For full coverage details, the Korea Smart Card Corporation's official T-money portal (Korean, with some English sections) lists every accepted region and transport operator.
Practical Tips, Common Mistakes, and Getting a Refund
After years of navigating Korea's transit network and helping friends do the same, here are the lessons that actually matter in the field:
Do these things:
- Check your balance by tapping the card on any turnstile reader or convenience store reader before boarding — the balance flashes on the screen.
- Keep a ₩5,000–₩10,000 minimum buffer on the card, especially on weekends when convenience stores near subway stations get crowded at recharge kiosks.
- If you have a Samsung Pay or Apple Pay wallet (Apple Pay launched in Korea in 2023), you can add a virtual T-money card to your phone and top up digitally — no physical card needed. I've been doing this for the past year and it's seamless.
Avoid these mistakes:
- Don't tap out then immediately re-tap into the same station — you'll be charged a new fare and lose your transfer window.
- Don't forget to tap out on the subway. Unlike buses (where some routes are flat fare), subway fares are distance-based, and failing to tap out triggers a maximum-distance charge.
- Don't try to share one card between two people — each passenger needs their own card for transfers and discounts to apply correctly.
Getting a refund on leftover balance: At the end of your trip, head to any GS25 or CU and ask for a T-money refund (환불, hwanbul). You'll get back your remaining balance minus a ₩500 handling fee. The card itself (the ₩4,000 fee) is not refunded — keep it as a souvenir or bring it back next time. Alternatively, spend down the balance at a convenience store before you fly home.
Quick Recap: Your T-money Card Checklist
Before you tap through your first Seoul Metro turnstile, run through this:
- Buy your card at Incheon Airport arrivals (7-Eleven or CU inside the terminal) or the first convenience store you pass after landing.
- Load at least ₩20,000 for a week-long trip (more if you plan day trips outside Seoul).
- Understand the 30-minute transfer window — always plan transfers within that time for free connections.
- Check fares on the Seoul Metro English page before your trip since they can change seasonally.
- Top up proactively — never let the balance fall below ₩1,500.
- Tap IN and tap OUT every single time on the subway.
- Refund or spend down the balance before your flight home.

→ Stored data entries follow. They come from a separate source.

(** The cost after thread [i] has moved on, in the threads that were woken. *)
Lemma move_cost p i ths th th' :
  ths !! i = Some th -> len ths = len (threads p) ->
  pool_cost (move (set_threads p ths) i th')
  = sum_by (thread_cost (len (threads p))) ths - thread_cost (len (threads p)) th
    + thread_cost (len (threads p)) th' + sum_by (task_cost (len (threads p))) (queue_ (tasks_ p)).
Proof.
  intros Hi Hl. unfold pool_cost. simpl. by rewrite len_insert, Hl, (sum_by_insert _ _ _ _ _ Hi).
Qed.

Ltac weigh Hi :=
  unfold pool_cost; simpl; rewrite ?len_insert, ?(sum_by_insert _ _ _ _ _ Hi), ?plug_cost,
    ?sum_by_cons, ?sum_by_app; simpl.

Lemma call_step_cost p i c todo a p' :
  threads p !! i = Some (plug c todo a) -> call_step p i c todo a p' ->
  pool_cost p' + 1 <= pool_cost p.
Proof.
  intros Hi Hs. pose proof (len_nonneg (threads p)) as Hn. pose proof (task_cost_pos (len (threads p))).
  destruct Hs; subst; try (weigh Hi; unfold shutdown_cost; lia).
  - weigh Hi. specialize (H t Hn). lia.
  - weigh Hi. specialize (H t Hn). lia.
  - apply push_locked_done in H0 as (_ & _ & ->). weigh Hi.
    change (sum_by (task_cost (len (threads p))) [t]) with (task_cost (len (threads p)) t + 0). lia.
  - destruct (notify_one_cost (len (threads p)) _ _ _ _ i _ (or_introl eq_refl) H0 Hi)
      as (? & Hi' & Hl); [by destruct c|].
    rewrite (move_cost _ _ _ _ _ Hi' Hl), !plug_cost. unfold pool_cost. simpl. lia.
  - rewrite (move_cost _ _ _ (plug c todo AClosedItems)), !plug_cost, ?len_map;
      [|apply list_lookup_fmap_Some; exists (plug c todo AClosedItems); by destruct c|apply len_map].
    pose proof (notify_all_cost (len (threads p)) wake_item (threads p) (or_introl eq_refl)).
    unfold pool_cost. simpl. lia.
  - rewrite (move_cost _ _ _ (plug c todo AClosedRoom)), !plug_cost, ?len_map;
      [|apply list_lookup_fmap_Some; exists (plug c todo AClosedRoom); by destruct c|apply len_map].
    pose proof (notify_all_cost (len (threads p)) wake_room (threads p) (or_intror eq_refl)).
    unfold pool_cost. simpl. lia.
Qed.

Lemma worker_step_cost p i w p' :
  (forall t, leaf_task body t) -> threads p !! i = Some (Worker w) -> worker_step body p i w p' ->
  pool_cost p' + 1 <= pool_cost p.
Proof.
  intros Hleaf Hi Hs. pose proof (len_nonneg (threads p)) as Hn. destruct Hs; try (weigh Hi; lia).
  - apply pop_locked_done in H as (rest & Hq & ->). weigh Hi. rewrite Hq, sum_by_cons.
    unfold task_cost. lia.
  - destruct (notify_one_cost (len (threads p)) _ _ _ _ i _ (or_intror eq_refl) H Hi)
      as (? & Hi' & Hl); [done|].
    rewrite (move_cost _ _ _ _ _ Hi' Hl). unfold pool_cost. simpl.
    rewrite leaf_calls_cost by done. lia.
  - weigh Hi. change (sum_by (call_cost (len (threads p))) []) with 0. lia.
Qed.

Korea's public transport system is genuinely world-class, and the T-money card is the key that unlocks all of it. Once you've tapped through your first turnstile, you'll wonder how you ever traveled without it.
Note: Fares, policies, and card features change periodically. Always verify current details at VisitKorea or the Seoul Metro official website before your trip.